- [Records for the task]:
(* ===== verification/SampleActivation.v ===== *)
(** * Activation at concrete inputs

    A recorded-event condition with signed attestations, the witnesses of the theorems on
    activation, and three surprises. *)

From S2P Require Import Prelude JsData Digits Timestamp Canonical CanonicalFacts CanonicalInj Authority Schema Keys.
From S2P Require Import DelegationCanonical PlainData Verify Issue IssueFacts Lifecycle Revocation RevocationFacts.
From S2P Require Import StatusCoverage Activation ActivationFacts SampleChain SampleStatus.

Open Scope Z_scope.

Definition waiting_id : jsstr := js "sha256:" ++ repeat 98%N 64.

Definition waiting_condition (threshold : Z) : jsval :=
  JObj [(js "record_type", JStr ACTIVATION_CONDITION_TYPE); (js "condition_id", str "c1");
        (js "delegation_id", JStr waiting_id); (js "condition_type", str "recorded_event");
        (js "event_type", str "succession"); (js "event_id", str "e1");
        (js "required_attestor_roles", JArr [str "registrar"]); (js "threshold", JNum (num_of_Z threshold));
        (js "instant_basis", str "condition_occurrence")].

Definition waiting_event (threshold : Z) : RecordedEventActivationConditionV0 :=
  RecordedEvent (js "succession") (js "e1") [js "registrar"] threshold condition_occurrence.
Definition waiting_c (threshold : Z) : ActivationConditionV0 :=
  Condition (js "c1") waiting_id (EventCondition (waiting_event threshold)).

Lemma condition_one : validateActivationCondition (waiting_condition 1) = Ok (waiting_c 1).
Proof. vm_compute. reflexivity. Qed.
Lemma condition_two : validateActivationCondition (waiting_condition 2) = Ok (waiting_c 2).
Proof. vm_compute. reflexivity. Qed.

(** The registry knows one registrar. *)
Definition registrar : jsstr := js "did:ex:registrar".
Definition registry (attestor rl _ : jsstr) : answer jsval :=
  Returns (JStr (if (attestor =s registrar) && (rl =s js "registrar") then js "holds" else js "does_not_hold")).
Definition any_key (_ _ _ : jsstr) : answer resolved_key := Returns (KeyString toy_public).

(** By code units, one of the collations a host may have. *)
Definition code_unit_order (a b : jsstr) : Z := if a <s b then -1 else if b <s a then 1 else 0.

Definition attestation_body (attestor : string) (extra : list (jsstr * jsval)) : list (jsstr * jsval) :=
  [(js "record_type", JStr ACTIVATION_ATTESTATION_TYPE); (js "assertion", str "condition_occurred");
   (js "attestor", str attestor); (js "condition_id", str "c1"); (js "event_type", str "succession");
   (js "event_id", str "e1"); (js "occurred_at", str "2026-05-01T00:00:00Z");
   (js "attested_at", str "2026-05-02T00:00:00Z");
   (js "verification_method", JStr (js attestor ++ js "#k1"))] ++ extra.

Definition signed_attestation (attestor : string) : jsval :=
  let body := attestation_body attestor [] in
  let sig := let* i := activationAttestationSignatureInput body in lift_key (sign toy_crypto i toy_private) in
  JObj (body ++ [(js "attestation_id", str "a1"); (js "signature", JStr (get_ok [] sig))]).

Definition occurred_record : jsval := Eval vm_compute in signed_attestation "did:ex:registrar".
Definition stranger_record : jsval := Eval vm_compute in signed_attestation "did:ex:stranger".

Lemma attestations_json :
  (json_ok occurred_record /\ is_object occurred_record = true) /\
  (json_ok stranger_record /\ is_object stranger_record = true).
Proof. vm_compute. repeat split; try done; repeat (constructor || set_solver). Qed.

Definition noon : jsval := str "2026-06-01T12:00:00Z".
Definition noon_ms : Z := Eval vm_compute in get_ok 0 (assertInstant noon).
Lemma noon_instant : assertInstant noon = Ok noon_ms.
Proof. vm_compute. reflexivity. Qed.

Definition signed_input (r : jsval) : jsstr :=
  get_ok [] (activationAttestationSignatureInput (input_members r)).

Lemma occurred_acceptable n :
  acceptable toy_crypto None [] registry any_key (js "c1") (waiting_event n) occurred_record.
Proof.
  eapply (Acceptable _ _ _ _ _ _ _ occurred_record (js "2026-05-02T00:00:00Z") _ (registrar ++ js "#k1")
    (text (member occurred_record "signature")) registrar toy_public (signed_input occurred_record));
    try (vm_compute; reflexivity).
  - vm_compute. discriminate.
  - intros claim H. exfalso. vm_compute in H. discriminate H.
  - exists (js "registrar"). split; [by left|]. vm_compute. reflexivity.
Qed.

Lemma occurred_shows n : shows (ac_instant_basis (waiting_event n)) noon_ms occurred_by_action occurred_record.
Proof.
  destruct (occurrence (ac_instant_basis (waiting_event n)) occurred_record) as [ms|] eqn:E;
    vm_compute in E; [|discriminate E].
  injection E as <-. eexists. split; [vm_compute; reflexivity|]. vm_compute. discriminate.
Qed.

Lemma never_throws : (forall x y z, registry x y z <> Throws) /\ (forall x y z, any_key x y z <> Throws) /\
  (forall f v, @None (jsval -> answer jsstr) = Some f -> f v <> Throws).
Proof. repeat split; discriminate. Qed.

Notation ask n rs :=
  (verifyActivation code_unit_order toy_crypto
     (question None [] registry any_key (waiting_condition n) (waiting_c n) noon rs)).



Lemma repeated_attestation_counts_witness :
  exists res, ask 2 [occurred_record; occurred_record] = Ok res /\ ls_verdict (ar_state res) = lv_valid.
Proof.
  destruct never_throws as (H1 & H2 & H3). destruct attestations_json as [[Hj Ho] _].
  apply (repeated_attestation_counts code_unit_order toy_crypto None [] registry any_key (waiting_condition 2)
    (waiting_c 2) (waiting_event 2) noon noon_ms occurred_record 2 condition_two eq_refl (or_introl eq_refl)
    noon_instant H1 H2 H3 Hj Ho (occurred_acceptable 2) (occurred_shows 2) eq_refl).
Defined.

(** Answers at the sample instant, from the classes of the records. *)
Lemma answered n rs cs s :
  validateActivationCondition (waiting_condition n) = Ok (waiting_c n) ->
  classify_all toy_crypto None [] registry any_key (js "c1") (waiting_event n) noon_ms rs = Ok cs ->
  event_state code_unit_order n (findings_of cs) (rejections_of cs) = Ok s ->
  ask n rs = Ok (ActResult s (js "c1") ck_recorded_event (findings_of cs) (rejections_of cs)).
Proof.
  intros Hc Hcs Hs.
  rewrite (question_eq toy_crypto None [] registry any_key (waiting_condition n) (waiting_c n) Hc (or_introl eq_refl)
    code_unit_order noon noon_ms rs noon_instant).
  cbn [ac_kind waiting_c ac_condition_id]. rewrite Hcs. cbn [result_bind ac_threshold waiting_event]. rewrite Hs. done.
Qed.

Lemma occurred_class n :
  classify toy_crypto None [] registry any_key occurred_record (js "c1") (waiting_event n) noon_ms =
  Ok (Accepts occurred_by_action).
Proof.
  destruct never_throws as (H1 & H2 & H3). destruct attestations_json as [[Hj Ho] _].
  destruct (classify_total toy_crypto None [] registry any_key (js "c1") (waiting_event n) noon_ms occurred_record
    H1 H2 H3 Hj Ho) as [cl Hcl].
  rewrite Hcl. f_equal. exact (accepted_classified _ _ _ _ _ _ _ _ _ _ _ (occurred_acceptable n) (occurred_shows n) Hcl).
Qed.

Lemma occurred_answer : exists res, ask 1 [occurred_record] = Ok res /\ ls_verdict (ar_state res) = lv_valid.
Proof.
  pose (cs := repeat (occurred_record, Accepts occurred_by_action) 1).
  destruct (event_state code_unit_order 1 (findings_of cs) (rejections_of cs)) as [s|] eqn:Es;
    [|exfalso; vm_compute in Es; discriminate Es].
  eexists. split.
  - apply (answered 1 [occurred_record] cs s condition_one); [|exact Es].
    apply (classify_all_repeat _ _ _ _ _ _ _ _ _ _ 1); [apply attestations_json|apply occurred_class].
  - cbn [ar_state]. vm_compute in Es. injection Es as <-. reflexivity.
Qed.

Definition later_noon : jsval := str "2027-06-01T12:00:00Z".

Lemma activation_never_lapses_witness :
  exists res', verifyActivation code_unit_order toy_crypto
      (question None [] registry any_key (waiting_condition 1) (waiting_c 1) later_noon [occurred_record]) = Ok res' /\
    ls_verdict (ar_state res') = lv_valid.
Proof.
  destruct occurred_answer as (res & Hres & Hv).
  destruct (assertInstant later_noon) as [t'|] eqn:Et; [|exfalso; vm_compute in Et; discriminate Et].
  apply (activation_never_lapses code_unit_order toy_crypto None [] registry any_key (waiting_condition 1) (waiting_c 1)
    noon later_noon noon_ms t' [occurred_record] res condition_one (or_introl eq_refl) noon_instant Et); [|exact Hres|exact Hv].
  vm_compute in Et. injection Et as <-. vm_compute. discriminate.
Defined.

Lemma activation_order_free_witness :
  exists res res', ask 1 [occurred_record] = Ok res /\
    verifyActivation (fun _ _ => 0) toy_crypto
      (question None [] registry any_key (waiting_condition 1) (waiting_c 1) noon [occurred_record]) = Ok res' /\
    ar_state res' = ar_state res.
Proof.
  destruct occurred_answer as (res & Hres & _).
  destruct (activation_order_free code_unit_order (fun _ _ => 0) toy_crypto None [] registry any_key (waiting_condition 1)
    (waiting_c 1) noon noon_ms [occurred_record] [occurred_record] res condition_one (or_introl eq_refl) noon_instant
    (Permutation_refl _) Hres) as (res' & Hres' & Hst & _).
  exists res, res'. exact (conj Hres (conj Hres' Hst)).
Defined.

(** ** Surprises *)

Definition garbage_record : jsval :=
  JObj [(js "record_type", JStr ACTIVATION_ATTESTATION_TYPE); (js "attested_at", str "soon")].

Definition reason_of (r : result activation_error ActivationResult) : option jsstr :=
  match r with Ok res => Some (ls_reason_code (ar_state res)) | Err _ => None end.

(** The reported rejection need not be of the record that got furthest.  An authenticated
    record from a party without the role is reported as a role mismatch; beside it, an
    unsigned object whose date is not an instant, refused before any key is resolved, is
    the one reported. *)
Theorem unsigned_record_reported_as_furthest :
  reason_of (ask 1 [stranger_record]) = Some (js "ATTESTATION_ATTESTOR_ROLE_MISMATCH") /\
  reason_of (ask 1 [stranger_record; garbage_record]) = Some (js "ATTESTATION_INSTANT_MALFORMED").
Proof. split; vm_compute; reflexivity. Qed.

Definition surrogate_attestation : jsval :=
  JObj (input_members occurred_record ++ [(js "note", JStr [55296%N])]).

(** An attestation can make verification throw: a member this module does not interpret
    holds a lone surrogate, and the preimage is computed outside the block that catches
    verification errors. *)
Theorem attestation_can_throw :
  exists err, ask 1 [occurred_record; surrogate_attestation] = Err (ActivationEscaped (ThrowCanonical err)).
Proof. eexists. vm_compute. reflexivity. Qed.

- [Exercise brief]: Each line in the data that holds the string "exact" should be found and copied.

- [Exercise result]:
  rewrite Hcl. f_equal. exact (accepted_classified _ _ _ _ _ _ _ _ _ _ _ (occurred_acceptable n) (occurred_shows n) Hcl).
  - apply (answered 1 [occurred_record] cs s condition_one); [|exact Es].
    noon later_noon noon_ms t' [occurred_record] res condition_one (or_introl eq_refl) noon_instant Et); [|exact Hres|exact Hv].
  exists res, res'. exact (conj Hres (conj Hres' Hst)).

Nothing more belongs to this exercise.